Dario Fo And The Pope In Cambridge

In 1997, Italian playwright Dario Fo shocked the literary world by winning the Nobel Prize for literature. The Nobel judges praised Fo as a writer/performer “who emulates the jesters of the Middle Ages in scourging authority and upholding the dignity of the downtrodden.” But the Catholic Church, often a target of Fo’s anti-authoritarian satire, made clear its unhappiness: L’Osservatore Romano, the Vatican newspaper, called the decision “beyond all imagination,” while here in the U.S., the Catholic League for Religious and Civil Rights called the award “a Nobel Prize for anti-Catholicism” and declared “the deans of literature enjoy celebrating what the common folk regard as trash.”

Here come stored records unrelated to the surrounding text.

Lemma searching_lease mac s0 s ip l' : searching mac s0 s -> leases s !! ip = Some l' ->
  exists l, leases s0 !! ip = Some l /\ passed mac (ticks s0) (ticks s) (Some l) (Some l').
Proof.
  intros H Hl. pose proof (srch_leases _ _ _ H ip) as Hp. rewrite Hl in Hp.
  destruct (leases s0 !! ip) as [l|]; [by exists l|done].
Qed.

(** The branch of an expired lease: it is stamped, its client's binding is
    dropped and it is given to the new client. *)
Lemma take_over_spec mac s0 s ip l l1 :
  searching mac s0 s -> leases s0 !! ip = Some l -> leases s !! ip = Some l1 ->
  grantable mac (ticks s0) (ticks s) l -> ipAddress l1 = ipAddress l ->
  wp (touch (LeasePtr ip) ;;
      let* l := load (LeasePtr ip) in
      RemoveBinding (chaddr l) ;;
      update (LeasePtr ip) (fun b => set_chaddr (snd (memcpy_s (chaddr b) DHCP_HWADDR_LENGTH mac MAC_ADDR_LENGTH)) b) ;;
      ret DHCP_TRUE)
    (fun r s' => searching mac s0 s' /\
       (truthy r = true -> free_for mac (ticks s0) (ticks s') (leases s0 !! ip))) s.
Proof.
  intros Hs Hl Hl1 Hg Hip. apply wp_bind. eapply wp_touch; [exact Hl1|].
  set (n := S (ticks s)). set (l2 := touched (sec (ticks s)) l1).
  apply wp_bind. eapply wp_load_at; [apply deref_assign|]. apply wp_bind.
  set (s2 := assign (LeasePtr ip) l2 (set_ticks n s)).
  apply wp_mono with (Q := fun _ s3 => leases s3 = leases s2 /\
    (s3 = s2 \/ s3 = set_bindings (delete (macAddrHash (chaddr l2)) (bindingRecoders s2)) s2)).
  { unfold RemoveBinding. apply wp_bind, wp_get.
    destruct (bindingRecoders s2 !! macAddrHash (chaddr l2)).
    - apply wp_bind, wp_modify, wp_ret. split; [done|by right].
    - apply wp_ret. split; [done|by left]. }
  intros _ s3 [E3 Hs3]. apply wp_bind.
  assert (Hd : deref (LeasePtr ip) s3 = Some l2).
  { cbn. rewrite E3. apply lookup_insert_eq. }
  eapply wp_update_at; [exact Hd|]. apply wp_ret.
  set (l3 := set_chaddr _ l2).
  assert (Hg' : grantable mac (ticks s0) n l) by (eapply grantable_mono; [|exact Hg]; unfold n; lia).
  assert (Hpass3 : passed mac (ticks s0) n (Some l) (Some l3)) by (split; [done|by right]).
  assert (Heq : exists m, m ⊆ bindingRecoders s /\ 
    assign (LeasePtr ip) l3 s3 = set_bindings m (set_leases (<[ip := l3]> (leases s)) (set_ticks n s))).
  { destruct Hs3 as [-> | ->].
    - exists (bindingRecoders s). split; [done|]. unfold s2. rewrite assign_assign_lease. done.
    - exists (delete (macAddrHash (chaddr l2)) (bindingRecoders s)). split; [apply delete_subseteq|].
      cbn. unfold set_leases, set_pool, set_bindings. cbn. by rewrite insert_insert_eq. }
  destruct Heq as (m & Hm & ->).
  assert (Hs4 : searching mac s0 (set_leases (<[ip := l3]> (leases s)) (set_ticks n s))).
  { apply (searching_put mac s0 (set_ticks n s)).
    - apply searching_tick; [unfold n; lia|done].
    - by rewrite Hl. }
  split; [|intros _; rewrite Hl; exact Hg'].
  destruct Hs4 as [A1 A2 A3 A4 A5 A6]. split; try done. cbn.
  etransitivity; [exact Hm|apply Hs].
Qed.

Lemma set_leases_insert_id ip l s : leases s !! ip = Some l -> assign (LeasePtr ip) l s = s.
Proof.
  intros H. cbn. unfold set_leases, set_pool, set_leaseTable. rewrite insert_id by done.
  by destruct s as [? ? ? ? ? []].
Qed.

Lemma CheckIpAvailability_spec mac s0 s ip : searching mac s0 s ->
  wp (CheckIpAvailability mac ip)
    (fun r s' => searching mac s0 s' /\
       (truthy r = true -> ip <> 0 -> free_for mac (ticks s0) (ticks s') (leases s0 !! ip))) s.
Proof.
  intros Hs. unfold CheckIpAvailability. apply wp_bind, wp_get.
  apply wp_if; intros _; [by apply wp_ret|]. apply wp_bind. unfold GetLease.
  apply wp_if; intros E0.
  { apply wp_ret, wp_ret. split; [done|]. intros _ H. by apply Z.eqb_eq in E0. }
  apply wp_get. destruct (leases s !! ip) as [l'|] eqn:El'.
  2: { apply wp_ret. split; [done|]. intros _ _. pose proof (srch_leases _ _ _ Hs ip) as Hp.
       rewrite El' in Hp. by destruct (leases s0 !! ip). }
  destruct (searching_lease _ _ _ _ _ Hs El') as (l & El & Hpass).
  apply wp_bind. eapply wp_load_at; [exact El'|]. apply wp_bind, wp_get. fold (same l' mac).
  apply wp_if; intros _; [by apply wp_ret|]. apply wp_if; intros _; [by apply wp_ret|].
  apply wp_bind. apply wp_mono with (Q := fun _ s' => s' = s).
  { unfold IsReservedIp. rewrite E0. by apply wp_get. }
  intros r _ ->. apply wp_if; intros _; [by apply wp_ret|].
  apply wp_if; intros Esame.
  - pose proof (passed_own _ _ _ _ _ Hpass Esame) as Hg.
    apply wp_bind. eapply wp_touch; [exact El'|]. apply wp_ret. cbn [assign].
    assert (Hg' : grantable mac (ticks s0) (S (ticks s)) l) by (eapply grantable_mono; [|exact Hg]; lia).
    split; [|intros _ _; by rewrite El].
    apply (searching_put mac s0 (set_ticks (S (ticks s)) s)); [apply searching_tick; [lia|done]|].
    rewrite El. split; [apply Hpass|]. by right.
  - apply wp_bind. eapply wp_IsExpire_at; [exact El'| |].
    + intros Hexp. set (s1 := assign _ _ _).
      assert (Hg : grantable mac (ticks s0) (S (ticks s)) l).
      { apply (passed_expired _ _ _ (ticks s) l l').
        - eapply passed_mono; [|exact Hpass]. lia.
        - pose proof (srch_ticks _ _ _ Hs). lia.
        - done. }
      change (truthy DHCP_TRUE) with true. cbv iota.
      eapply wp_mono; [apply (take_over_spec mac s0 s1 ip l (set_bindingStatus BIND_EXPIRED l'))|].
      * apply (searching_put mac s0 (set_ticks (S (ticks s)) s)); [apply searching_tick; [lia|done]|].
        rewrite El. split; [apply Hpass|by right].
      * done.
      * apply lookup_insert_eq.
      * exact Hg.
      * apply Hpass.
      * intros r' s' [H1 H2]. split; [done|]. intros Hr _. by apply H2.
    + intros _. apply wp_ret. split; [|done].
      rewrite set_leases_insert_id by done. apply searching_tick; [lia|done].
Qed.

(** A successful search: the address is in the pool, was free for the client,
    and its lease is now a fresh one of the client; the other leases were at
    most passed, and only bindings were dropped. *)
Record granted (mac : bytes) (s0 : PoolState) (ip : Z) (s : PoolState) : Prop := {
  grt_range : IpInRange ip (beginAddress (pool s0)) (endAddress (pool s0)) (netmask (pool s0)) = DHCP_TRUE;
  grt_ip : ip <> 0;
  grt_free : free_for mac (ticks s0) (ticks s) (leases s0 !! ip);
  grt_lease : exists t l, leases s !! ip = Some l /\
    l = mkBinding ip (take 6 mac ++ zeros 10) 0 t t 0 (pool_leaseTime (pool s0)) 0 BIND_NONE BIND_PENDING
          (zeros 64) (zeros 64) (zeros 64) false 0;
  grt_others : forall ip', ip' <> ip -> passed mac (ticks s0) (ticks s) (leases s0 !! ip') (leases s !! ip');
  grt_pool : pool s = set_distribution (distribution (pool s)) (set_leaseTable (leases s) (pool s0));
  grt_static : distributeMode s = distributeMode s0 /\ files s = files s0 /\ lastTime s = lastTime s0;
  grt_ticks : (ticks s0 <= ticks s)%nat;
  grt_bindings : bindingRecoders s ⊆ bindingRecoders s0
}.

Lemma set_distribution_id p : set_distribution (distribution p) p = p.
Proof. by destruct p. Qed.

Lemma CheckRangeAvailability_spec mac s0 s ip oor :
  searching mac s0 s -> (ip <> 0 -> free_for mac (ticks s0) (ticks s) (leases s0 !! ip)) ->
  wp (CheckRangeAvailability mac ip oor)
    (fun '(r, _) s' => if r =? RET_SUCCESS then granted mac s0 ip s' else searching mac s0 s') s.
Proof.
  intros Hs Hfree. unfold CheckRangeAvailability. apply wp_bind, wp_get.
  apply wp_if; intros E1; [by apply wp_ret|]. apply wp_if; intros E2; [by apply wp_ret|].
  apply wp_if; intros E3; [|apply wp_if; intros _; by apply wp_ret].
  apply wp_bind, wp_Tmspsec. apply wp_bind. set (lease := set_chaddr _ _).
  set (s1 := set_ticks (S (ticks s)) s).
  assert (Hs1 : searching mac s0 s1) by (apply searching_tick; [lia|done]).
  unfold AddLease. apply wp_if; intros E4.
  { apply wp_ret. cbn. by apply wp_ret. }
  assert (Hip : ip <> 0).
  { unfold bad_lease in E4. apply orb_false_elim in E4 as [E4 _]. by apply Z.eqb_neq in E4. }
  apply wp_bind, wp_get.
  assert (Hput : wp (put_lease lease ;; ret RET_SUCCESS) (fun r s' => r = RET_SUCCESS /\ granted mac s0 ip s') s1).
  2: { match goal with |- wp (if ?b then _ else _) _ _ => destruct b end;
       (eapply wp_mono; [exact Hput|]); intros r s' [-> Hg]; by apply wp_ret. }
  unfold put_lease. apply wp_bind, wp_modify, wp_ret. split; [done|].
  change (ipAddress lease) with ip.
  destruct Hs1 as [A1 A2 [A3 A3'] A4 A5 A6]. split; try done.
  - apply truthy_bool in E3; [|apply IpInRange_bool]. revert E3.
    by rewrite (srch_pool _ _ _ Hs).
  - eapply free_for_mono; [|apply Hfree, Hip]. cbn. lia.
  - exists (sec (ticks s)), lease. rewrite leases_set_leases, lookup_insert_eq. split; [done|].
    unfold lease, set_chaddr, memcpy_s. cbn -[zeros]. by rewrite (srch_pool _ _ _ Hs).
  - intros ip' Hne. rewrite leases_set_leases, lookup_insert_ne by done. apply A5.
  - unfold set_leases, set_pool. cbn. cbn in A1. by rewrite A1.
Qed.

Lemma NextIpOffset_spec mac s0 s m : searching mac s0 s ->
  wp (NextIpOffset m) (fun _ s' => searching mac s0 s') s.
Proof.
  intros Hs. unfold NextIpOffset. apply wp_bind, wp_get. apply wp_if; intros _; [|by apply wp_ret].
  apply wp_if; intros _; [|by apply wp_ret]. apply wp_bind. unfold Tmspusec, wp.
  apply searching_tick; [lia|done].
Qed.

Lemma AddressDistribute_loop_spec mac s0 n : forall first ip oor s, searching mac s0 s ->
  wp (AddressDistribute_loop n first mac ip oor)
    (fun '(ok, d) s' => if (ok : bool) then granted mac s0 d s' else searching mac s0 s') s.
Proof.
  induction n as [|n IH]; intros first ip oor s Hs; [by apply wp_ret|].
  cbn [AddressDistribute_loop]. apply wp_bind, wp_get, wp_bind.
  eapply wp_mono with (Q := fun _ s' => searching mac s0 s').
  { destruct first; [by apply NextIpOffset_spec|by apply wp_ret]. }
  intros off s1 Hs1. cbv zeta. apply wp_bind. set (d := NextIpAddress _ _ _).
  eapply wp_mono; [by apply CheckIpAvailability_spec|]. intros av s2 [Hs2 Hfree].
  apply wp_if; intros Eav; [by apply IH|].
  apply negb_false_iff in Eav. specialize (Hfree Eav).
  apply wp_bind. eapply wp_mono; [by apply CheckRangeAvailability_spec|].
  intros [r oor'] s3 Hr. apply wp_if; intros E1.
  { apply wp_ret. apply Z.eqb_eq in E1 as ->. exact Hr. }
  apply wp_if; intros E2.
  { apply wp_ret. by rewrite E2 in Hr. }
  rewrite E2 in Hr. by apply IH.
Qed.

(** Setting [distribution] alone. *)
Lemma granted_distribution mac s0 d s ip :
  granted mac (set_pool (set_distribution d (pool s0)) s0) ip s ->
  granted mac s0 ip (set_pool (set_distribution ip (pool s)) s).
Proof.
  intros [H1 H2 H3 H4 H5 H6 H7 H8 H9]. split; try done. cbn. rewrite H6. by destruct (pool s0).
Qed.

(** The search as a whole: a nonzero result is granted, a zero result leaves
    only passed leases. *)
Lemma AddressDistribute_spec mac s0 :
  wp (AddressDistribute mac)
    (fun r s => if r =? 0
       then (exists d, searching mac (set_pool (set_distribution d (pool s0)) s0) s)
       else granted mac s0 r s) s0.
Proof.
  assert (Hid : set_pool (set_distribution (distribution (pool s0)) (pool s0)) s0 = s0).
  { rewrite set_distribution_id. by destruct s0. }
  assert (H0 : wp (ret 0 : M PoolState Z) (fun r s => if r =? 0
       then (exists d, searching mac (set_pool (set_distribution d (pool s0)) s0) s)
       else granted mac s0 r s) s0).
  { apply wp_ret. cbn. exists (distribution (pool s0)). rewrite Hid. apply searching_refl. }
  unfold AddressDistribute. apply wp_bind, wp_get. apply wp_if; intros _; [done|].
  apply wp_if; intros _; [done|]. apply wp_bind.
  eapply wp_mono with (Q := fun _ s => exists d, s = set_pool (set_distribution d (pool s0)) s0).
  { apply wp_when; intros _; [apply wp_modify|]; [by eexists|]. exists (distribution (pool s0)). by rewrite Hid. }
  intros _ s [d ->]. cbv zeta. apply wp_bind, wp_get, wp_bind.
  eapply wp_mono; [apply AddressDistribute_loop_spec, searching_refl|].
  intros [ok ip] s Hs. destruct ok; cbn [negb orb].
  - apply granted_distribution in Hs. pose proof (grt_ip _ _ _ _ Hs) as Hip. apply Z.eqb_neq in Hip.
    rewrite Hip. apply wp_bind, wp_modify, wp_ret. by rewrite Hip.
  - apply wp_ret. cbn. by exists d.
Qed.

Fo himself acknowledged the reaction in his Nobel lecture, saying:
“Sundry potentates - great electors of the Pope, bishops, cardinals and prelates of Opus Dei - have all gone through the ceiling, to the point that they’ve even petitioned for the reinstatement of the law that allowed jesters to be burned at the stake. Over a slow fire.”
I’d never seen a work by Fo until last night, when I had the opportunity to go see the Nora Theatre Company’s production of “We Won’t Pay! We Won’t Pay!” which runs through Sept. 28 at the brand new Central Square Theater in Cambridge. The play, written in 1974, is not among his most controversial (that honor may go to a play called “The Pope and the Witch,” a 1989 work in which a paranoid pope thinks a group of children gathered to pray in St. Peter’s Square are rallying for abortion rights).
“We Won’t Pay!” is an anti-capitalist comedy about inflation and poverty with a touch of repression and revolution. Its satirical eye is focused on government, police and corporate indifference. But it offers a taste of Fo’s willingness to mock Catholic devotional practices, with a fantastical (and funny) scene spinning out a zany story about the blessings and curses offered by one St. Eulalia, and also with an ongoing gag about a character’s supposed decision to stop taking the pill because the pope has been appearing in her dreams.
The play (whose title is sometimes translated as “We Can’t Pay? We Won’t Pay!”) is more than a bit unsubtle for my taste (and a bit of a predictable programming choice for Cambridge — it was previously staged at the ART in 1999); you’ll have to wait for the Globe’s critic for an assessment of the production and the performances. But it certainly provides an opportunity to get the flavor of Fo’s work, and more than a few laughs as well.
(Photo, of Scott Severance as Giovanni and Stephanie Clayman as Antonia, by Kippy Goldfarb/Carol Photography.)